§ What needs to be done:
Wherever the line with "[RefJson] and the" sits in the listing below, transcribe from it up to and including the line with "[ws_call_equals_direct]), and so", exactly, and leave the remaining lines out.
++++++
(* ===== verification/Prelude.v ===== *)
(** * A model of jsonrpsee

    jsonrpsee is a JSON-RPC 2.0 library in Rust: a server over HTTP and WebSocket,
    clients for both, the types of the wire, and a macro that generates a server
    and a client from a trait.  This development is a shallow embedding of its
    code, with theorems about what the code promises.  Paths in the files are
    those of the repository, below [src/].

    ** Parts and how they interact

    A user registers methods in a registry ([RpcModule]).  The server accepts
    connections, admits requests under a connection guard, and dispatches each to
    the HTTP transport or to a WebSocket connection ([Server]).  Both read a
    message, hand it to [handle_rpc_call], and that to a service which runs the
    registered callback ([RpcService]); a callback answers with a response under a
    size limit ([MethodResponse]), or opens a subscription that lives on with a
    sink, an entry in a table and a permit ([Subscription]).  A client issues
    identifiers and sends a text; the HTTP client reads the answer from the same
    exchange ([HttpClient]), the async client has a background task that matches
    answers to pending requests ([RequestManager], [AsyncClient]), behind a
    frontend that waits for them ([AsyncFrontend]).

    ** Files

    - [Prelude]: results, panics, the state and error monad [SM], machine
      integers, strings; shared lemmas.  [Serde]: the boundary to serde_json.
      [RefJson]: an executable instance of it, for the witnesses.
    - The wire.  [Errors]: types/src/error.rs.  [Params]: types/src/params.rs, with
      the sequence parser.  [Wire]: types/src/request.rs and response.rs.
      [ParamsBuilder]: core/src/params.rs and rpc_params!.  [Middleware]: batches of
      core/src/middleware/mod.rs.
    - The client.  [ClientCore]: core/src/client/mod.rs and error.rs, identifiers,
      messages to the background task, channels.  [ClientService]: the interface of
      a client service.  [RequestManager]: async_client/manager.rs.  [AsyncClient]:
      the handlers of async_client/helpers.rs and mod.rs; [AsyncClientProofs]: their
      theorems.  [AsyncFrontend]: the frontend, and the end of the tasks.
      [AsyncSubscription]: the stream of a subscription, unsubscribe and Drop.
      [AsyncTasks]: the two select loops turn by turn, in the order of their
      branches, with the shutdown.  [Streams]: the streams those
      loops, and the server's, wait on.  [HttpClient]: client/http-client.
      [WsClient]: client/transport/src/ws, up to the handshake and the frames;
      [WsSocket]: its sockets, TLS settings and deadlines.  [WsClientBuilder]:
      client/ws-client, and what build_with_tokio starts.  [Wasm]: web.rs,
      client/wasm-client, and what build_with_wasm starts.  [ClientLayers]: the
      logger in front of a client.
    - The server.  [MethodResponse]: core/src/server/method_response.rs.
      [Subscription]: subscription.rs, helpers.rs and error.rs of core/src/server.
      [RpcModule]: rpc_module.rs, with the calls that need no server.
      [RpcService]: server/src/middleware/rpc.rs, [handle_rpc_call],
      [deserialize_with_ext].  [Http]: http_helpers.rs, transport/http.rs and the
      HTTP middleware.  [WsServer]: transport/ws.rs and connection_manager.rs.
      [Server]: server.rs, its configuration, the accept loop, requests and their
      tasks.  [ServerBuilder]: the builders of server.rs, and the handles of
      future.rs that stop a server.  [WsSession]: a WebSocket session from its start
      to its end, background_task and send_task of transport/ws.rs run together, and
      [SessionClose].  [ServiceFrame]: what running a service does to the channels.
      [ServerRun]: the running server, the parts of [Server] and any number of
      sessions on one shared state.
      [Layers]: the logger and Either of core/src/middleware/layer,
      and [RpcServiceBuilder].  [LowLevel]: what is there for those who accept
      connections themselves, call_with_service_builder and utils.rs.
    - Both ends together.  [WsCall], [WsBatch] and [WsSubscription]: the async client
      with a session of the server at the other end of its socket; the session and
      the direct call it is compared to work on the same methods and state.
    - The macro.  [ProcMacro]: attributes.rs and rpc_macro.rs of proc-macros.
      [MacroCode]: what the code of render_server.rs and render_client.rs does.
      [MacroTypes]: visitor.rs and helpers.rs, the bounds and types it has.

    ** How state and effects are modelled

    Code that may fail returns a [Result]; [expect], [unwrap] and [assert!] that
    fail are [Err Panic].  Code that changes state is a function in [SM], whose
    changes before an error stay.  Objects that several tasks share (channels,
    tables, semaphores, oneshots) live in a store and are named by handles:
    [World] for the client, [SrvWorld] for the server; [W U] adds the state [U] of
    the user's callbacks.  Concurrency is explicit: the handlers are the steps, and
    reachable states are those of any interleaving ([reachable] in
    [AsyncClientProofs], the systems of [Subscription], [Server.step], the labels
    of the section [Shutdown] of [AsyncFrontend], those of [WsSession] and [ServerRun],
    the turns of [AsyncTasks]).  In [ServerRun] a session holds what it last saw of its
    channel, and sees what others put there when it moves ([sync]); a session alone, in
    [WsSession], is given those texts by the label [LPush].  The steps leave the order of a select open, which only adds
    interleavings, but in [AsyncTasks], where a branch waits for those before it; where
    another theorem needs a preference it is the parameter [biased].
    An [await] on something other tasks do takes what they have done as a parameter;
    a future that is not done in time, or never, is [None] or [StForever].  Integers
    are kept at their width: identifiers and sizes are below 2^64, with checked and
    wrapping operations where the code has them.

    ** What is a parameter

    Code outside the repository: serde_json ([SerdeJson]), the http crate's types
    and hyper ([HttpExtensions], [HttpLibs], [Hyper], the connection of [LowLevel]),
    soketto's frames and handshake, url, tokio's sockets ([UrlLib], [NetLib]),
    rustls and the TCP streams ([TlsLib]), gloo_net's WebSocket, tower's
    ServiceBuilder ([TowerBuilder]), FuturesUnordered, encryption
    ([MessageEncryption], a trait users implement), syn and heck ([SynLib]).  The
    laws a theorem needs of them are named: [faithful] says that serde_json reads
    what it wrote, at every level of one value; [limited_law] and [hyper_law] say
    what a length limit and a connection do; [reads_items] says that a streaming
    reader delimits the elements of an array; [tower_law] that a layer is around
    what was there; [futures_law] that a set of futures ends when it is empty;
    [router_law] that routes without wildcards are found by equality, and that the host
    of a URI starts with no slash; [keeps_error] names the first error of a transport.
    What the user's code does to the server is a parameter too; [UserGrows] says that
    it only puts texts in the channels of connections, and [ServiceFrame] derives it
    for registered methods from the same of their functions.
    [RefJson] and the instances before the witnesses show that they can hold.

    ** What the theorems show

    - End to end: a call survives the wire, runs its method once and gives the
      caller its result ([call_over_the_wire]); over HTTP and over a WebSocket it
      equals the call without a server ([http_call_equals_direct],
      [ws_call_equals_direct]), and so does each call of a batch
      ([ws_batch_equals_direct]); in the async client it is
      answered, times out or learns why the connection ended
      ([async_call_outcomes], [failure_reaches_frontend]); called through the
      generated code of the macro it runs the method of the trait
      ([generated_call], [macro_params_roundtrip], [into_rpc_complete]), whose
      generated bounds follow where the walk over the trait meets its parameters; that
      is where they occur, up to nested return types ([where_clause_exact]).
    - Batches keep the order of their calls in the service, and in both clients.
    - Starts and ends: connecting takes a bounded time ([connecting_time]) and a
      client over any transport answers its first call ([wasm_first_call]); a
      graceful stop loses no answer, of a session ([graceful_stop_answers]) and of all
      sessions of a server whatever else it does ([stopped_server_answered]); a
      stopped server comes to its end ([stopped_server_ends]); a stop reaches every
      part of the server ([stop_reaches_all]) and a connection is served until it is
      done ([serve_until_drained]); every session and the tasks of the client end by
      themselves ([session_ends], [failure_reaches_frontend]).
    - Subscriptions: one is followed from the call to the end of its stream
      ([subscription_lifecycle]), over a session the client reads what the server
      sent ([ws_subscription_streams]); their number is bounded, all outcomes of a
      subscribe call, an unsubscribe call ends exactly one, and its end is final
      ([subscription_end_final]).
    - The background task: its table stays well formed in every reachable state,
      no handler panics, and each kind of message has its effect and no other; its
      loops go on until there is a reason to end, which is the one the frontend learns
      ([client_loops_exact]); as a function it is one of their schedules
      ([background_runs]); their streams neither spin nor sleep through a message
      ([pending_futures_live]).
    - Middleware: the logger changes nothing, on the server and on the client
      ([logger_transparent], [client_logger_transparent]).
    - Limits: responses, batches, bodies, connections (also of servers built by hand,
      [tower_services_bounded]), redirects, messages of a silent peer.
    - Errors: every answer to an HTTP request, refused hosts, encryption failures,
      malformed attributes of the macro.
    The examples at the end of the files record behaviour that is surprising; they
    are listed as findings.

    ** Recursion and fuel

    Everything is structural, but for [drain] and [next_all], whose fuel is one more
    than what is queued (each round takes a message out); for [trim_start], which
    recurses on the length of its string and removes at least one byte a step; and
    for the reader and printer of [RefJson], whose fuel is the length of the text.
    The redirect loop recurses on the number of rounds the configuration allows, and
    [redirects_bounded_and_followed] bounds the sockets it opens.

    ** Not modelled, and why

    Sockets, TLS and timers themselves, and tokio's spawning of tasks: the runtime's,
    they are parameters or steps.  Tracing, but for the lines of the logger.  The
    middleware that builders and clients carry along is of any type; what layers do
    to a service is in [Layers] and [ClientLayers].  [poll_ready] of the services,
    which is always ready or passes on; [Debug] and [Display] that only print;
    conversions of errors and re-exports.  The tokens the macro puts around the code
    it generates (names and documentation of the traits).  Test utilities, examples,
    benches and the facade crate are no code of the library. *)
From stdpp Require Import base relations gmap strings list numbers.
From Stdlib Require Import Ascii DecimalString DecimalN.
++++++
§ Response to this exercise:
    [RefJson] and the instances before the witnesses show that they can hold.

    ** What the theorems show

    - End to end: a call survives the wire, runs its method once and gives the
      caller its result ([call_over_the_wire]); over HTTP and over a WebSocket it
      equals the call without a server ([http_call_equals_direct],
      [ws_call_equals_direct]), and so does each call of a batch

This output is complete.